Description of the task:
Check every line below, and copy those that include "locked".

Working data:
(* ===== verification/Outbox.v ===== *)
(** * Draining the outbox

    [adapters/persistence/outbox_drain.py], the cross-tenant side of the table
    the domain writes its events to, and [dw_worker/consumers/outbox.py], the
    dispatcher.  A drain session sets [app.worker_drain] instead of a tenant, so
    its statements see every tenant's rows. *)

From S2P Require Import Prelude Errors Kernel Domain Contracts Store.
Local Open Scope prog_scope.
Local Open Scope pystr_scope.

(** ** [outbox_drain.py] *)

Definition DRAIN_ERROR_LIMIT : nat := 2000.

(** The rows the drain may hand out. *)
Definition pending (event_types : list pystr) (max_attempts : Z) (e : OutboxEvent) : bool :=
  bool_decide (oe_processed_at e = None) && bool_decide (oe_event_type e ∈ event_types)
  && (oe_attempts e <? max_attempts)%Z.

(** [ORDER BY occurred_at]; also [events.sort(key=occurred_at)]. *)
Fixpoint insert_by_time (e : OutboxEvent) (l : list OutboxEvent) : list OutboxEvent :=
  match l with
  | [] => [e]
  | f :: r => if (oe_occurred_at e <=? oe_occurred_at f)%Z then e :: l else f :: insert_by_time e r
  end.
Definition by_time (l : list OutboxEvent) : list OutboxEvent := foldr insert_by_time [] l.

Definition set_delivery (attempts : Z) (processed_at : option datetime) (last_error : option pystr)
    (e : OutboxEvent) : OutboxEvent :=
  {| oe_id := oe_id e; oe_tenant_id := oe_tenant_id e; oe_workspace_id := oe_workspace_id e;
     oe_event_type := oe_event_type e; oe_schema_version := oe_schema_version e;
     oe_aggregate_id := oe_aggregate_id e; oe_occurred_at := oe_occurred_at e;
     oe_payload := oe_payload e; oe_correlation_id := oe_correlation_id e;
     oe_causation_id := oe_causation_id e; oe_actor_id := oe_actor_id e;
     oe_processed_at := processed_at; oe_attempts := attempts; oe_last_error := last_error |}.

Definition count_attempt (e : OutboxEvent) : OutboxEvent :=
  set_delivery (oe_attempts e + 1) (oe_processed_at e) (oe_last_error e) e.

(** An [UPDATE] of a drain session. *)
Definition drain_update (p : OutboxEvent → bool) (f : OutboxEvent → OutboxEvent) : Prog unit :=
  modify (λ w, set_db (set_tbl (update_rows p f (t_outbox (db w))) (db w)) w).

(** [locked]: the rows other drains hold at the moment ([SKIP LOCKED]). *)
Definition claim_batch (locked : gset uuid) (event_types : list pystr) (limit : nat)
    (max_attempts : Z) : Prog (list OutboxEvent) :=
  match event_types with
  | [] => ret []
  | _ =>
      session_begin (
        let! rows := gets (λ w, (map_to_list (t_outbox (db w))).*2) in
        let claimed := take limit (by_time (filter (λ e,
          pending event_types max_attempts e && negb (bool_decide (oe_id e ∈ locked)) = true) rows)) in
        match claimed with
        | [] => ret []
        | _ =>
            drain_update (λ e, bool_decide (oe_id e ∈ oe_id <$> claimed)) count_attempt ;;;
            ret (by_time (count_attempt <$> claimed))
        end)
  end.

Definition mark_processed (event_id : uuid) : Prog unit :=
  session_begin (
    let! now := now_utc in
    drain_update (λ e, bool_decide (oe_id e = event_id) && bool_decide (oe_processed_at e = None))
      (λ e, set_delivery (oe_attempts e) (Some now) None e)).

Definition record_failure (event_id : uuid) (error : pystr) : Prog unit :=
  session_begin (
    drain_update (λ e, bool_decide (oe_id e = event_id))
      (λ e, set_delivery (oe_attempts e) (oe_processed_at e)
              (Some (PyStr (take DRAIN_ERROR_LIMIT (chars error)))) e)).

Record OutboxBacklog := { ob_pending : nat; ob_oldest_pending_at : option datetime }.

Definition earlier (a : option datetime) (e : OutboxEvent) : option datetime :=
  match a with
  | None => Some (oe_occurred_at e)
  | Some t => Some (Z.min t (oe_occurred_at e))
  end.

Definition backlog (event_types : list pystr) (max_attempts : Z) : Prog OutboxBacklog :=
  match event_types with
  | [] => ret {| ob_pending := 0; ob_oldest_pending_at := None |}
  | _ =>
      session_begin (gets (λ w,
        let rows := filter (λ e, pending event_types max_attempts e = true)
                      (map_to_list (t_outbox (db w))).*2 in
        {| ob_pending := length rows; ob_oldest_pending_at := foldl earlier None rows |}))
  end.

(** ** [consumers/outbox.py] *)

Definition CONSUMER_ERROR_LIMIT : nat := 500.

(** Delivers one event, and says in a few words what it did. *)
Definition EventHandler : Type := OutboxEvent → Prog pystr.

Definition UndeliverableEventError : exn_class := OtherException "UndeliverableEventError".

Definition failure_text (exc : exn) : pystr :=
  let text := if bool_decide (exn_cls exc = UndeliverableEventError) then exn_message exc
              else class_name (exn_cls exc) +++ ": " +++ exn_message exc in
  PyStr (take CONSUMER_ERROR_LIMIT (chars text)).

Definition _deliver (event : OutboxEvent) (handler : EventHandler) : Prog unit := λ w,
  let '(outcome, w) := handler event w in
  match outcome with
  | Raise exc => record_failure (oe_id event) (failure_text exc) w
  | Ok _ => mark_processed (oe_id event) w
  end.

Definition set_gauge (name : pystr) (value : Z) : Prog unit := modify (add_effect (name, JInt value)).

Section Consumer.
Context (handlers : gmap pystr EventHandler) (batch_size : nat) (max_attempts : Z).

Definition event_types : list pystr := py_sorted (map_to_list handlers).*1.

Fixpoint deliver_all (events : list OutboxEvent) : Prog unit :=
  match events with
  | [] => ret tt
  | event :: rest =>
      match handlers !! oe_event_type event with
      | None => raise (OtherException "KeyError") (oe_event_type event)
      | Some handler => _deliver event handler ;;; deliver_all rest
      end
  end.

(** One tick; the age is in microseconds. *)
Definition consume (locked : gset uuid) : Prog unit :=
  let! events := claim_batch locked event_types batch_size max_attempts in
  deliver_all events ;;;
  let! b := backlog event_types max_attempts in
  set_gauge "dw_outbox_backlog_size" (Z.of_nat (ob_pending b)) ;;;
  let! age := match ob_oldest_pending_at b with
              | Some oldest => let! now := now_utc in ret (now - oldest)%Z
              | None => ret 0%Z
              end in
  set_gauge "dw_outbox_oldest_pending_age_seconds" age.
End Consumer.

(** ** Lemmas *)

Abbreviation outbox w := (t_outbox (db w)).

Lemma elem_of_insert_by_time e l x : x ∈ insert_by_time e l ↔ x = e ∨ x ∈ l.
Proof.
  induction l as [|f r IH]; simpl; [by rewrite list_elem_of_singleton, elem_of_nil; naive_solver|].
  destruct (_ <=? _)%Z; rewrite !elem_of_cons, ?IH; naive_solver.
Qed.

Lemma insert_by_time_perm e l : insert_by_time e l ≡ₚ e :: l.
Proof.
  induction l as [|f r IH]; simpl; [done|]. destruct (_ <=? _)%Z; [done|].
  rewrite IH. apply perm_swap.
Qed.

Lemma by_time_perm l : by_time l ≡ₚ l.
Proof. induction l as [|e r IH]; simpl; [done|]. by rewrite insert_by_time_perm, IH. Qed.

(** The rows of a table, by their ids. *)
Lemma rows_nodup (t : gmap uuid OutboxEvent) : keyed t → NoDup (oe_id <$> (map_to_list t).*2).
Proof.
  intros Hk. rewrite <- list_fmap_compose.
  rewrite (list_fmap_ext _ fst); [apply NoDup_fst_map_to_list|].
  intros i [k r] Hin. apply list_elem_of_lookup_2, elem_of_map_to_list in Hin. apply (Hk _ _ Hin).
Qed.

Lemma elem_of_outbox_rows (t : gmap uuid OutboxEvent) e :
  keyed t → e ∈ (map_to_list t).*2 ↔ t !! oe_id e = Some e.
Proof.
  intros Hk. rewrite list_elem_of_fmap. split.
  - intros ([k e'] & -> & Hin%elem_of_map_to_list). simpl. by rewrite (Hk _ _ Hin : oe_id e' = k).
  - intros Hin. exists (oe_id e, e). by rewrite elem_of_map_to_list.
Qed.

(** What a claim hands out, and what it leaves. *)
Lemma claim_batch_spec locked types limit max_attempts w :
  clean w → keyed (outbox w) →
  ∃ events w', claim_batch locked types limit max_attempts w = (Ok events, w') ∧ clean w' ∧
    NoDup (oe_id <$> events) ∧
    (∀ e, e ∈ events → ∃ row, outbox w !! oe_id e = Some row ∧ e = count_attempt row ∧
       pending types max_attempts row = true ∧ oe_id e ∉ locked) ∧
    outbox w' = update_rows (λ e, bool_decide (oe_id e ∈ oe_id <$> events)) count_attempt (outbox w).
Proof.
  intros Hc Hk. unfold claim_batch.
  assert (∀ w' : World, clean w' → outbox w' = outbox w →
    ∃ events w'', (Ok (A := list OutboxEvent) [], w') = (Ok events, w'') ∧ clean w'' ∧
    NoDup (oe_id <$> events) ∧
    (∀ e, e ∈ events → ∃ row, outbox w !! oe_id e = Some row ∧ e = count_attempt row ∧
       pending types max_attempts row = true ∧ oe_id e ∉ locked) ∧
    outbox w'' = update_rows (λ e, bool_decide (oe_id e ∈ oe_id <$> events)) count_attempt (outbox w))
    as Hnone.
  { intros w' Hc' Hw'. exists [], w'. split; [done|]. split; [done|]. split; [constructor|].
    split; [by intros e []%not_elem_of_nil|]. rewrite Hw', update_rows_none; [done|].
    intros k r _. by apply bool_decide_eq_false, not_elem_of_nil. }
  destruct types as [|t0 types0]; [by apply Hnone|]. set (types := t0 :: types0) in *.
  unfold session_begin, bind, gets. cbn beta iota zeta.
  set (l := by_time _). set (claimed := take limit l).
  assert (NoDup (oe_id <$> claimed) ∧ ∀ e, e ∈ claimed → outbox w !! oe_id e = Some e ∧
    pending types max_attempts e = true ∧ oe_id e ∉ locked) as [Hnd Hin].
  { split.
    - refine (sublist_NoDup _ (oe_id <$> l) _ _).
      + unfold l. rewrite by_time_perm.
        refine (sublist_NoDup _ _ (rows_nodup _ Hk) _). apply fmap_sublist, sublist_filter.
      + apply fmap_sublist, sublist_take.
    - intros e He. assert (e ∈ l) as Hl by (eapply elem_of_sublist; [exact He|apply sublist_take]).
      unfold l in Hl. rewrite by_time_perm in Hl. apply list_elem_of_filter in Hl as [Hp Hl].
      apply elem_of_outbox_rows in Hl; [|done]. by to_prop. }
  destruct claimed as [|e0 rest] eqn:Ecl.
  { unfold ret. apply Hnone; [done|]. done. }
  rewrite <- Ecl in *. unfold drain_update, modify, ret. simpl.
  eexists (by_time (count_attempt <$> claimed)), _. split; [done|]. split; [done|].
  assert (oe_id <$> (count_attempt <$> claimed) = oe_id <$> claimed) as Hids
    by (by rewrite <- list_fmap_compose).
  split; [by rewrite by_time_perm, Hids|]. split.
  - intros e. rewrite by_time_perm. intros (row & -> & Hrow)%list_elem_of_fmap.
    destruct (Hin row Hrow) as (? & ? & ?). by exists row.
  - simpl. apply map_eq. intros k. rewrite !lookup_update_rows. destruct (_ !! k) as [r|]; [|done].
    simpl. f_equal. erewrite (bool_decide_ext (oe_id r ∈ oe_id <$> by_time _)); [done|].
    by rewrite by_time_perm, Hids.
Qed.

Result of this task:
(** [locked]: the rows other drains hold at the moment ([SKIP LOCKED]). *)
Definition claim_batch (locked : gset uuid) (event_types : list pystr) (limit : nat)
          pending event_types max_attempts e && negb (bool_decide (oe_id e ∈ locked)) = true) rows)) in
Definition consume (locked : gset uuid) : Prog unit :=
  let! events := claim_batch locked event_types batch_size max_attempts in
Lemma claim_batch_spec locked types limit max_attempts w :
  ∃ events w', claim_batch locked types limit max_attempts w = (Ok events, w') ∧ clean w' ∧
       pending types max_attempts row = true ∧ oe_id e ∉ locked) ∧
       pending types max_attempts row = true ∧ oe_id e ∉ locked) ∧
    pending types max_attempts e = true ∧ oe_id e ∉ locked) as [Hnd Hin].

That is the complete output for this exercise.